- Associated Press - Thursday, February 8, 2018

JACKSON, Miss. (AP) - Thursday marked the second deadline during the three-month session of the Mississippi Legislature. It was the final day for the House and Senate to act on general bills originating in their own chamber. Most bills that survived the deadline are going to a committee in the opposite chamber for more debate. Tax and spending bills are alive under a later deadline to pass out of committee.

Here’s a look at the status of selected bills, with HB to designate a House Bill and SB to designate a Senate Bill:



TRANSPORTATION - The House has passed a number of bills meant to divert current or future revenue to transportation spending, including HB 722 , which would divert money from a tax on internet sales to cities and counties and HB 354 , which would take half the growth in the state general fund in any year it exceeded 2 percent and use it for road and bridge maintenance. SB 2455 would divert a slightly larger share of sales taxes to cities if state revenue rises.

SCHOOL FUNDING FORMULA - House members have moved to rewrite the state’s current public school funding formula. HB 957 would increase funding by $107 million from this year after a seven-year phase in. But the proposal at that point would spend $157 million less than the current formula legally mandates next year.

MEDICAID RULES - Both the House and the Senate are considering proposals to renew parts of the state’s Medicaid health insurance program, as they’re legally mandated to do this year. SB 2836 mandates studies of whether more spending should be controlled by managed care groups and whether payments to health care providers should be cut. Both the Senate bill and HB 898 would change the current limits on doctors’ office visits and prescriptions for Medicaid recipients, with a goal of managing chronic conditions and reducing emergency-room visits for non-emergency illnesses.

OIL SPILL MONEY - SB 2176 seeks to create a separate account in the state treasury for the state’s $750 million economic damage settlement from the 2010 Deepwater Horizon oil spill. HB 1512 and HB 1185 would try to put someone else besides lawmakers in charge of spending the money.

GANG PENALTIES - SB 2868 would add penalties for gang members who are recruiting children to the criminal organizations.

FAKE URINE - HB 1080 , the “Mississippi Urine Trouble Act,” would set penalties for selling fake human urine that’s designed to defeat drug tests.

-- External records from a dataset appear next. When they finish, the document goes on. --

(** X5: a version-1 container whose declared colour size reaches
    2^32 - 28, in a buffer shorter than 2^32 bytes, never yields alpha
    bytes: the parser either fails with a [RangeError] or returns all the
    bytes after the header as the colour payload and an empty alpha
    payload. *)
Theorem parse_oversized_color (buf : Buffer) :
  Z.of_nat (length buf) < 2 ^ 32 ->
  magic_ok buf = true -> 28 <= Z.of_nat (length buf) ->
  field buf 8 4 = 1 -> 2 ^ 32 - 28 <= field buf 20 8 ->
  parseMilimgContainer buf = Throw RangeError \/
  parseMilimgContainer buf =
  Return {| version := 1; width := field buf 12 4; height := field buf 16 4;
            colorPayload := drop 28 buf; alphaPayload := Some [] |}.
Proof.
  intros Hlen Hmagic H28 Hv Hc.
  rewrite parse_eq, Hmagic, Hv. cbv zeta. cbn [negb Z.eqb andb].
  destruct (Z.ltb_spec (Z.of_nat (length buf)) 12); [lia |].
  destruct (Z.ltb_spec (Z.of_nat (length buf)) 28); [lia |].
  set (c := field buf 20 8) in *.
  pose proof (round_ge_min c) as Hrc.
  pose proof (round_ge_min (28 + Number.round c)) as Hce.
  set (colorEnd := Number.add 28 (Number.round c)).
  assert (2 ^ 32 <= colorEnd) as Hend by (unfold colorEnd, Number.add; lia).
  pose proof (round_ge_min (colorEnd + 8)) as Hstart.
  destruct (_ <? _); [left; reflexivity | right].
  unfold headerOf. rewrite Hv. fold c. fold colorEnd.
  rewrite (subarray_take_drop buf 28 colorEnd) by lia.
  rewrite take_ge by (rewrite length_drop; lia).
  rewrite subarray_beyond; [reflexivity | unfold Number.add; lia |].
  apply round_nonneg.
  pose proof (round_nonneg (field buf (Number.toUint32 colorEnd) 8)) as Ha.
  pose proof (field_range buf (Number.toUint32 colorEnd) 8).
  unfold Number.add at 1. lia.
Qed.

SEXTING - SB 2803 would prohibit people younger than 18 from sending, receiving or possessing sexually explicit images of other minors.

FERTILITY TREATMENTS - HB 1198 would require private insurers to pay for up to $20,000 to treat married people who are having trouble conceiving children.

WIND POOL - HB 948 requires the insurance commissioner’s approval before the Mississippi Windstorm Underwriting Association, known as the “wind pool,” can buy more backup coverage, known as reinsurance, above a certain level. Commissioner Mike Chaney said he’s been imploring the 11-member board that runs the pool to buy less reinsurance for years.

GUNS - HB 1083 would void rules limiting where some people are allowed to carry guns on public property and allow people to sue to challenge rules. Universities are warning against the bill, saying athletic opponents could balk at playing in stadiums in front of armed spectators.

CIVIL SERVICE PROTECTIONS - HB 355 would remove civil service protections from Mississippi Department of Transportation employees for two years.



SHOPLIFTING FELONY - HB 997 would have made any third shoplifting conviction a felony.

TOLL ROADS - HB 1004 would have allowed the state to impose tolls on certain roads as part of a federal pilot program.

DEER HUNTING - HB 758 would have banned the use of thermal imaging devices in deer hunting.

CHILDREN’S CABINET - HB 985 would have created a group of people to advise the governor on how to improve family life, health care and education for children.